LQ Letter Quality = as good as best typewriter output NLQ Near Letter Quality = nearly as good as best typewriter output Draft used internally or for a test print
The better the quality, the slower the printing.
A more numerical measure of print quality is printer resolution. Measured in dots per inch (dpi), this determines how smooth a diagonal line the printer can produce. A resolution of 300 dpi will produce text that shows jagged edges only under a magnifying glass. A lower resolution than this will produce text with stair-step edges, especially at large sizes. Even higher resolutions are needed to get smooth photo reproduction. Professionals in graphics use 1200 to 2400 dpi printers. Draft quality on such a printer would be 600 dpi. What kind of cable connection? Serial cable Sends data only 1 bit at a time Printer can be up to 1000 feet away from the computer. Maximum data transfer speed = 115 kilobits/s (.115Mbits/s)
Parallel cable Sends data 8 bits at a time Printer must be within 50 feet of the computer. Maximum data transfer speed: 115 kilobytes/s (.115MBYTES/s). This is 8 times faster than the maximum serial speed. Newer printers may need bi-directional cable so that the printer can talk back to the computer. Such a cable is required if the printer can give helpful error messages. It's startling, but nice, the first time your computer politely says "Ink is getting low" or "Please place paper in the AutoSheet feeder."
Oddly, Windows XP does not support spooling for a parallel connection to a printer. Spooling is what allows you to do other things on the computer while the printer is processing and printing the document. WinXP does spool when the printer uses a USB connection.

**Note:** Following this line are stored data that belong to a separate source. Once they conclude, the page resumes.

(* ===== verification/Workspace.v ===== *)
(** * Workspace: the Git worktree lifecycle

    Models [internal/workspace]: branch names, the allowlisted Git runner, and
    the manager's operations as programs over the tables of [WorkspaceRows.v]
    and an external world (the [git] executable and the file system), which is
    a parameter of the model ([External]).  What the result-ref code relies on
    is stated as [GitRefs].  Walking the file system for orphans
    ([ListOrphaned]) is not modelled. *)
From S2P Require Import Prelude Process AuditTrail WorkStore Projects Backlog WorkspaceRows.

Module workspace.
Export wsrows.
Import process.

(** ** Names ([naming.go], [git.go]) *)

(** The class [[\s~^:?*\[\\]]. *)
Definition invalidBranchChar (c : ascii) : bool :=
  bool_decide (c ∈ [" "; "009"; "010"; "012"; "013"; "~"; "^"; ":"; "?"; "*"; "["; "\"]%char).
Definition sanitizeBranchSegment (s : string) : string :=
  let s := strs.map_bytes (λ c, if invalidBranchChar c then "-"%char else c) s in
  let s := strs.Trim ["/"; "."; "-"]%char s in
  if bool_decide (s = "") then "x" else s.

Definition AttemptBranch (task wp : string) (n : Z) : string :=
  "forge/" +:+ sanitizeBranchSegment task +:+ "/" +:+ sanitizeBranchSegment wp +:+ "/attempt-" +:+ pretty n.
Definition ResultBranch_ (task : string) : string := "forge/result/" +:+ sanitizeBranchSegment task.
Definition WorkspaceID (task wp : string) (n : Z) : string :=
  "ws-" +:+ sanitizeBranchSegment task +:+ "-" +:+ sanitizeBranchSegment wp +:+ "-" +:+ pretty n.
Definition WorktreePath (root project task wp : string) (n : Z) : string :=
  root +:+ "/workspaces/" +:+ sanitizeBranchSegment project +:+ "/" +:+ sanitizeBranchSegment task +:+ "/"
    +:+ sanitizeBranchSegment wp +:+ "/attempt-" +:+ pretty n.
Definition FullyQualifiedResultBranch (task : string) : string :=
  "refs/heads/forge/result/" +:+ sanitizeBranchSegment task.

(** ** The external world *)

(** A failed command: it exited with this standard error, or could not run. *)
Inductive GitFailure := Exit (stderr : string) | NotRun (err : string).

Class External (X : Type) := {
  (** The executable with its arguments: standard output or the failure. *)
  git : list string → X → result GitFailure string * X;
  (** [isWorktree]: there is a [.git] and it is not a directory. *)
  isWorktree : string → X → bool;
  (** [os.Stat] says the path is a directory ([None]: it errs otherwise than
      by not finding it). *)
  statDir : string → X → option bool;
  (** [os.MkdirAll] of the path's parent. *)
  mkdirParent : string → X → result string () * X }.

(** What the rest of the daemon shares with the manager. *)
Record World (X : Type) := mkWorld { db : DB; ext : X; clock : Time }.
Arguments mkWorld {X} db ext clock.
Arguments db {X} w.
Arguments ext {X} w.
Arguments clock {X} w.

Inductive GitError :=
| GitNoArgs
| ErrGitNetworkForbidden (sub : string)
| GitNotAllowed (sub : string)
| gitCmdError (args : list string) (stderr dir : string)
| GitExec (args : list string) (err : string).

Definition GitError_Error (e : GitError) : string :=
  match e with
  | GitNoArgs => "workspace: git requires at least one argument"
  | ErrGitNetworkForbidden sub => "workspace: git network operation forbidden (AC-7): " +:+ sub
  | GitNotAllowed sub => "workspace: git subcommand " +:+ strs.q sub +:+ " is not on the allowlist (AC-7)"
  | gitCmdError args stderr dir =>
      "git " +:+ strs.Join args " " +:+ " [" +:+ (if bool_decide (dir = "") then "(cwd)" else dir) +:+ "]: "
        +:+ strs.TrimSpace stderr
  | GitExec args err => "workspace: git " +:+ strs.Join args " " +:+ ": " +:+ err
  end.

Inductive Error :=
| ErrStorage (e : wsrows.Error)
| ErrAudit (e : string)
| ErrGit (e : GitError)
| ErrRequired (what : string)
| ErrMkdir (e : string)
| ErrInvalidBase (ref : string)
| ErrWrongState (id : string) (s : State)
| ErrNotManaged (path : string)
| WorktreeMissingError (path : string)
| ErrIllegalRecovery (from to : State) (id : string)
| ErrUnknownAction (a : string)
| ErrResultRefConflict (ref existing want task : string).

(** ** The Git runner ([git.go]) *)

Definition forbiddenGitSubcommands : list string :=
  ["push"; "fetch"; "pull"; "clone"; "ls-remote"; "send-pack"; "fetch-pack"; "archive"].
Definition allowedGitSubcommands : list string :=
  ["worktree"; "rev-parse"; "rev-list"; "add"; "commit"; "branch"; "diff"; "log"; "status"; "show"; "format-patch";
   "checkout"; "symbolic-ref"; "config"; "check-ref-format"; "stash"; "merge-tree"; "cat-file"; "update-ref";
   "for-each-ref"; "-C"].

(** The manager: its audit recorder and the NeuroForge home. *)
Record Manager := mkManager { audit_ : option audit.Recorder; workspacesRoot : string }.

Record CreateRequest := mkCreateRequest {
  Create_ProjectID : string;
  ProjectPath : string;
  Create_TaskID : string;
  Create_WorkPackageID : string;
  BaseBranch : string }.

Record Inspection := mkInspection {
  ActualHEAD : string;
  StatusPorcelain : string;
  DiffStat : string;
  WorkingDiffStat : string;
  Inspection_ChangedFiles : list string }.
Definition zeroInspection : Inspection := mkInspection "" "" "" "" [].

(** [allowedRecoveryTransition] ([recovery.go]). *)
Definition isAbsorbingTerminal (s : State) : bool :=
  match s with
  | StateCompleted | StateCancelled | StateTimedOut | StateKept | StateRejected | StateDeleted => true
  | _ => false
  end.
Definition allowedRecoveryTransition (from to : State) : bool :=
  if isAbsorbingTerminal from then false
  else if bool_decide (from = StateFailed) then bool_decide (to = StateFailed)
  else match to with StateWaitingQuota | StateQuarantined | StateActive | StateFailed => true | _ => false end.

(** ** Changed files ([inspection.go]) *)

Definition unquoteGitPath (p : string) : string :=
  let n := String.length p in
  if (2 <=? n)%nat && strs.HasPrefix p strs.dquote && strs.HasSuffix p strs.dquote
  then strs.take_bytes (n - 2) (strs.drop_bytes 1 p) else p.

(** The paths one line of [git status --porcelain] contributes. *)
Definition porcelainPaths (line : string) : list string :=
  if (String.length line <? 4)%nat then []
  else
    let path := unquoteGitPath (strs.TrimSpace (strs.drop_bytes 3 line)) in
    if bool_decide (path = "") then []
    else match strs.Cut path " -> " with
         | Some (before, after) => [before; after]
         | None => [path]
         end.
(** The lines of [git diff --name-only]. *)
Definition diffPaths (out : string) : list string :=
  filter (λ l, l ≠ "") (strs.TrimSpace <$> strs.SplitLines out).
(** The set of both, sorted; [diff] is [None] when the command was not run or
    failed. *)
Definition changedFiles (diff : option string) (porcelain : string) : list string :=
  sortStrings (elements (list_to_set (default [] (diffPaths <$> diff)
                                      ++ mjoin (porcelainPaths <$> strs.SplitLines porcelain)) : gset string)).

(** [RetentionConfig]. *)
Definition KeepMostRecentDefault : Z := 20.

(** ** The manager's operations *)

Section manager.
  Context {X : Type} `{!External X}.
  Abbreviation M := (proc (World X) Error).

Definition withDB (d : DB) (w : World X) : World X := mkWorld d (ext w) (clock w).
Definition withExt (x : X) (w : World X) : World X := mkWorld (db w) x (clock w).

(** A query, a statement or transaction, a clock reading, an external action. *)
Definition sql {A} (f : DB → result wsrows.Error A) : M A :=
  query (λ w, match f (db w) with Ok a => Ok a | Err e => Err (ErrStorage e) end).
Definition stmt (f : DB → result Error DB) : M () :=
  attempt_ (λ w, match f (db w) with Ok d => (Ok (), withDB d w) | Err e => (Err e, w) end).
Definition storage (f : DB → result wsrows.Error DB) (d : DB) : result Error DB :=
  match f d with Ok d => Ok d | Err e => Err (ErrStorage e) end.
Definition now : M Time := read clock.
Definition external {A} (f : X → A * X) : M A := atomic (λ w, let '(a, x) := f (ext w) in (a, withExt x w)).

(** [gitRunner.run]: a command leaves only past both checks. *)
Definition runGit (dir : string) (args : list string) : M string :=
  match args with
  | [] => Throw (ErrGit GitNoArgs)
  | sub :: _ =>
      if bool_decide (sub ∈ forbiddenGitSubcommands) then Throw (ErrGit (ErrGitNetworkForbidden sub))
      else if negb (bool_decide (sub ∈ allowedGitSubcommands)) then Throw (ErrGit (GitNotAllowed sub))
      else
        r ← external (git (if bool_decide (dir = "") then args else ["-C"; dir] ++ args));
        match r with
        | Ok out => mret out
        | Err (Exit stderr) => Throw (ErrGit (gitCmdError args stderr dir))
        | Err (NotRun e) => Throw (ErrGit (GitExec args e))
        end
  end.
Definition trimmed (p : M string) : M string := out ← p; mret (strs.TrimSpace out).

(** [auditTx], part of a transaction, and [auditEvent], a statement of its own. *)
Definition auditTx (rec : option audit.Recorder) (id type_ : string) (payload : list (string * audit.Val)) (d : DB) : result Error DB :=
  match rec with
  | None => Ok d
  | Some rec =>
      let b := base d in
      match audit.Record_ rec (audit.mkEvent type_ audit.ScopeTask id audit.ActorDaemon (Some (audit.Payload payload)) 0)
              (backlog.trail b) with
      | (Ok _, t) => Ok (withBase (backlog.mkDB (backlog.projects b) (backlog.tasks b) (backlog.attachments b)
                                     (backlog.sequences b) t) d)
      | (Err e, _) => Err (ErrAudit e)
      end
  end.
Definition auditEvent (m : Manager) (id type_ : string) (payload : list (string * audit.Val)) : M () :=
  stmt (auditTx (audit_ m) id type_ payload).

Definition updateState (id : string) (s : State) (head run session : string) : M () :=
  t ← now; stmt (storage (UpdateWorkspaceState id s head run session t)).

Definition Get (id : string) : M Workspace := sql (GetWorkspace id).
Definition ListByTask (task : string) : M (list Workspace) := sql (λ d, Ok (ListWorkspacesByTask task d)).
Definition ListByProject (p : string) : M (list Workspace) := sql (λ d, Ok (ListWorkspacesByProject p d)).
Definition ListAll : M (list Workspace) := sql (λ d, Ok (ListAllWorkspaces d)).

Definition nextAttempt (task wp : string) : M Z :=
  existing ← ListByTask task;
  mret (foldl (λ m w, if bool_decide (WorkPackageID w = wp) && (m <? Attempt w)%Z then Attempt w else m) 0 existing + 1)%Z.

Definition validateBaseRef (dir ref : string) : M () :=
  if strs.HasPrefix ref "-" then Throw (ErrInvalidBase ref)
  else
    r ← catch (runGit dir ["check-ref-format"; "--branch"; ref]);
    if is_ok r then mret ()
    else
      r ← catch (runGit dir ["rev-parse"; "--verify"; "--quiet"; ref +:+ "^{commit}"]);
      if is_ok r then mret () else Throw (ErrInvalidBase ref).

Definition activated (head : string) (t : Time) (w : Workspace) : Workspace :=
  setState StateActive head (RunID w) (SessionID w) t w.

(** [Create]: the row is written before the worktree exists. *)
Definition Create (m : Manager) (req : CreateRequest) : M Workspace :=
  if bool_decide (ProjectPath req = "") then Throw (ErrRequired "project path")
  else if bool_decide (Create_TaskID req = "") then Throw (ErrRequired "task id")
  else
    let wp := if bool_decide (Create_WorkPackageID req = "") then "main" else Create_WorkPackageID req in
    attempt ← nextAttempt (Create_TaskID req) wp;
    let branch := AttemptBranch (Create_TaskID req) wp attempt in
    let path := WorktreePath (workspacesRoot m) (Create_ProjectID req) (Create_TaskID req) wp attempt in
    let dir := ProjectPath req in
    baseRef ← (if bool_decide (BaseBranch req = "") then trimmed (runGit dir ["rev-parse"; "HEAD"])
               else _ ← validateBaseRef dir (BaseBranch req); mret (BaseBranch req));
    baseSHA ← trimmed (runGit dir ["rev-parse"; baseRef]);
    t ← now;
    let ws := mkWorkspace (WorkspaceID (Create_TaskID req) wp attempt) (Create_ProjectID req) (Create_TaskID req) wp
                attempt "attempt" path branch "" baseSHA "" "" StatePending "" "" "" "" t t in
    _ ← stmt (λ d, d ← storage (CreateWorkspace ws) d;
                   auditTx (audit_ m) (ID ws) "workspace.create_started"
                     [("task", audit.VString (TaskID ws)); ("branch", audit.VString branch);
                      ("base_sha", audit.VString baseSHA)] d);
    r ← external (mkdirParent path);
    match r with
    | Err e => Throw (ErrMkdir e)
    | Ok _ =>
        r ← catch (runGit dir ["worktree"; "add"; "-b"; branch; path; baseRef]);
        match r with
        | Err e => _ ← ignore (updateState (ID ws) StateFailed "" "" ""); Throw e
        | Ok _ =>
            head ← trimmed (runGit path ["rev-parse"; "HEAD"]);
            t ← now;
            let ws := activated head t ws in
            _ ← updateState (ID ws) StateActive head "" "";
            _ ← ignore (auditEvent m (ID ws) "workspace.created"
                          [("path", audit.VString path); ("branch", audit.VString branch);
                           ("head_sha", audit.VString head)]);
            mret ws
        end
    end.

Definition WorktreeFingerprint (path : string) : M string :=
  head ← runGit path ["rev-parse"; "HEAD"];
  status ← runGit path ["status"; "--porcelain"];
  mret (strs.TrimSpace head +:+ String strs.nl status).

Definition setRun (engine model : string) (w : Workspace) : Workspace :=
  mkWorkspace (ID w) (ProjectID w) (TaskID w) (WorkPackageID w) (Attempt w) (Kind w) (Path w) (Branch w)
    (ResultBranch w) (BaseSHA w) (HeadSHA w) (ResultSHA w) (State_ w) engine model (RunID w) (SessionID w)
    (CreatedAt w) (UpdatedAt w).
(** [SetRunInfo] writes back the state and head it read before its transaction. *)
Definition SetRunInfo (m : Manager) (id engine model run session : string) : M () :=
  ws ← Get id;
  t ← now;
  stmt (λ d, d ← storage (UpdateWorkspaceState id (State_ ws) (HeadSHA ws) run session t) d;
             let d := default d (updateRow id (setRun engine model) d) in
             auditTx (audit_ m) id "workspace.run_started"
               [("engine", audit.VString engine); ("model", audit.VString model); ("run_id", audit.VString run);
                ("session_id", audit.VString session)] d).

USB cable Printer must be within 5 meters (16.5 feet) of the computer, when connecting straight to the computer. [You can hook up several 5 m. cables and USB hubs in a chain - up to 25 meters.] Maximum data transfer speed: 12 megabits/s (1.5 MBYTES/s) Lots faster!
Best choice: The new USB (Universal Serial Bus) connection is likely your best choice, if your printer can use it. It is faster and a USB connector can be unplugged and re-plugged without turning off the system. USB ports are rapidly replacing parallel ports. The printer cannot handle the data as fast as the USB port can send it. The real limit on how fast a printer works is in how fast printer can get the characters onto the paper. Serial cable may have to be used if a printer is shared in a fairly large office, due to the length of cable needed.
Monitors:
The device which displays computer output to us has various names:
Screen from "computer screen" or "display screen" Monitor from its use as a way to "monitor" the progress of a program VDT = video display terminal from early network terminals CRT = cathode ray tube from the physical mechanism used for the screen. VDU = visual display unit to cover all the mechanisms from desktop CRTs to LCD flat screens on laptops to LED screen on palmtops
CRT screen: A standard monitor screen is a CRT (cathode ray tube). The screen is coated on the inside surface with dots of chemicals called phosphors. When a beam of electrons hits a dot, the dot will glow. On a color monitor these phosphor dots are in groups of three: Red, Green, and Blue. This RGB system can create all the other colors by combining what dots are aglow. There are 3 signals that control the 3 electron beams in the monitor, one for each RGB color. Each beam only touches the dots that the signal tells it to light. All the glowing dots together make the picture that you see. The human eye blends the dots to "see" all the different colors. A shadow mask blocks the path of the beams in a way that lets each beam only light its assigned color dots. (Very cool trick!)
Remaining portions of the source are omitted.